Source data

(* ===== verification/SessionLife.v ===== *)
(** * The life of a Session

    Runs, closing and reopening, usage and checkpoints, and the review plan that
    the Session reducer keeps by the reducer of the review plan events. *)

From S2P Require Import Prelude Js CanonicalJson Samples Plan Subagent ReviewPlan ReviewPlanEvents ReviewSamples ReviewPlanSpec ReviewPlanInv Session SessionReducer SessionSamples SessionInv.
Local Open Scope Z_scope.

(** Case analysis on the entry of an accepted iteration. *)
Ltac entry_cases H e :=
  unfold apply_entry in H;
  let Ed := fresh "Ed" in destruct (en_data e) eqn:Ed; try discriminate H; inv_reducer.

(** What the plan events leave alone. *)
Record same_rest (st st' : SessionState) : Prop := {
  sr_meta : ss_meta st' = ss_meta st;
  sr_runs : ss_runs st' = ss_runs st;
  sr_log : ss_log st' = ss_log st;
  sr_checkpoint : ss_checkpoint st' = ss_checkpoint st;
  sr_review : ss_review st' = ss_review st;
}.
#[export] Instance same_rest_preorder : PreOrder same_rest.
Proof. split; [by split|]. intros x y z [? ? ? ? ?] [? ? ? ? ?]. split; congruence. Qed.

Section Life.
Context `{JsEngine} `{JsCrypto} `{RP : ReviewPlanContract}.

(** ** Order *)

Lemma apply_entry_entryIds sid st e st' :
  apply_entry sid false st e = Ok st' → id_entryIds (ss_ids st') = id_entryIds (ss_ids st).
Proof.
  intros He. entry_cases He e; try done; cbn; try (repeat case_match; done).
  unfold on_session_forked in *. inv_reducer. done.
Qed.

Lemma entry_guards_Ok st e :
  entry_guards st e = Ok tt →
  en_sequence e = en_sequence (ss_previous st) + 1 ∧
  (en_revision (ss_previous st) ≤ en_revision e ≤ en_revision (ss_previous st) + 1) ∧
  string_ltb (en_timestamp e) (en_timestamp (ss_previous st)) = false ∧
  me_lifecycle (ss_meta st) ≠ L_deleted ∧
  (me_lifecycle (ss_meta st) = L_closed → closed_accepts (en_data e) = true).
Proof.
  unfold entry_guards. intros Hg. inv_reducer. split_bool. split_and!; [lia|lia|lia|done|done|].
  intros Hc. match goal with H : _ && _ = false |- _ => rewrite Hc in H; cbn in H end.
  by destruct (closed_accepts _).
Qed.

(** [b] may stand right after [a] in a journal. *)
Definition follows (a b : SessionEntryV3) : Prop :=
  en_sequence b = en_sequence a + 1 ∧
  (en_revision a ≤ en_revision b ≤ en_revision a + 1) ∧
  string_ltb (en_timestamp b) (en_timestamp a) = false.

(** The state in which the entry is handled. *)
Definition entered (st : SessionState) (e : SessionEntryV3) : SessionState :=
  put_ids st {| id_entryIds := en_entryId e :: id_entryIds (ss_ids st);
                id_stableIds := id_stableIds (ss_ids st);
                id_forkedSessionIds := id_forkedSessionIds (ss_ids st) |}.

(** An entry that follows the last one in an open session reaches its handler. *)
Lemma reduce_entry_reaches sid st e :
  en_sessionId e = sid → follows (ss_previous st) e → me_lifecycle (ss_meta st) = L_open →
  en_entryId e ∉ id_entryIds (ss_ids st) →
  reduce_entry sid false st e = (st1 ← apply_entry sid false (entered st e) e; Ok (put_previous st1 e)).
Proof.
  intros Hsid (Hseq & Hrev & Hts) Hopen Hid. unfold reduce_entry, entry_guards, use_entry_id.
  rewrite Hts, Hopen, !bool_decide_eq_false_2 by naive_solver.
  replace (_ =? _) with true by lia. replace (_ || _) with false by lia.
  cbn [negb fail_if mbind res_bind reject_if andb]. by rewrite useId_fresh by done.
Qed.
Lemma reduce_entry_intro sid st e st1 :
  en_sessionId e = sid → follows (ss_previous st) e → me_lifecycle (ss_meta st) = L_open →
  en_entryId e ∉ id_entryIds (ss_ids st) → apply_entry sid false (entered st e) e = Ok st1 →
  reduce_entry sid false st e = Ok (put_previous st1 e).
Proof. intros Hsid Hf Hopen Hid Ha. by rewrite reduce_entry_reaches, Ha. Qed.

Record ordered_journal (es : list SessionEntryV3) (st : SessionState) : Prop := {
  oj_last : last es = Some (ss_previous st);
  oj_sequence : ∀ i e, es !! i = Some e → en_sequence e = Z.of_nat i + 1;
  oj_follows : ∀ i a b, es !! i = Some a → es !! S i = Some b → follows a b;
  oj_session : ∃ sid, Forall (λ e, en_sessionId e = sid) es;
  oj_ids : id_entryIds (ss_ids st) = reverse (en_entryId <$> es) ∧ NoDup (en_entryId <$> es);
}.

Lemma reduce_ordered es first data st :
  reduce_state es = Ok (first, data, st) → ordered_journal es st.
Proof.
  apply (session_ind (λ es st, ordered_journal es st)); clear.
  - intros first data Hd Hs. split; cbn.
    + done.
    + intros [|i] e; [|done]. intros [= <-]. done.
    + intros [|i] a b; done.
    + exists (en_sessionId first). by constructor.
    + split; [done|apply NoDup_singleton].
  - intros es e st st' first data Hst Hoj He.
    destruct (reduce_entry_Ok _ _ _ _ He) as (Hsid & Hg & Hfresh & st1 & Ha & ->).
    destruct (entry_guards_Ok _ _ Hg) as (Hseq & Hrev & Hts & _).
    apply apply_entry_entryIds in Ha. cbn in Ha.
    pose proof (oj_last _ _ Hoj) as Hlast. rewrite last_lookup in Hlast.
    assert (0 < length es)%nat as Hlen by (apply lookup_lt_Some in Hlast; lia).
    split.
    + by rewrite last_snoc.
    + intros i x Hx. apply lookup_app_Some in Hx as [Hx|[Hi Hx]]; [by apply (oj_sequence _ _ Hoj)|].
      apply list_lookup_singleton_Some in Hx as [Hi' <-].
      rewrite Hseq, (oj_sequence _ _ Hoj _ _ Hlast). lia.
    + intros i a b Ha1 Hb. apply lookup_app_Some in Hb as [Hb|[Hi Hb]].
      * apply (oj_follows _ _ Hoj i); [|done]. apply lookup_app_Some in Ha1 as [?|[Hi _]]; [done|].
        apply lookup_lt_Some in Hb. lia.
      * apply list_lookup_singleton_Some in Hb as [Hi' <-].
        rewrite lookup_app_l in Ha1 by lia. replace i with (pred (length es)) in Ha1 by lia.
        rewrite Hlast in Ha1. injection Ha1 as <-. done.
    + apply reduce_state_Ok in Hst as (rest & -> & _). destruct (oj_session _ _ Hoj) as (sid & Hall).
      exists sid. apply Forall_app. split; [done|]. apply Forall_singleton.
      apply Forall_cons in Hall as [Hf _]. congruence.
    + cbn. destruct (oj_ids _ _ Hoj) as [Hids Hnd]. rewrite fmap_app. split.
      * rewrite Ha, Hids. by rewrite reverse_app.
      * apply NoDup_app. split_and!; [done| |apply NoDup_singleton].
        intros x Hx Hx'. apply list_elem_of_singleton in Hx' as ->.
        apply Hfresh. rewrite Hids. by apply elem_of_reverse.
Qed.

Exercise instructions =>
Find each line in the records above that contains "SessionState", and copy it.

Solution =>
Record same_rest (st st' : SessionState) : Prop := {
Definition entered (st : SessionState) (e : SessionEntryV3) : SessionState :=
Record ordered_journal (es : list SessionEntryV3) (st : SessionState) : Prop := {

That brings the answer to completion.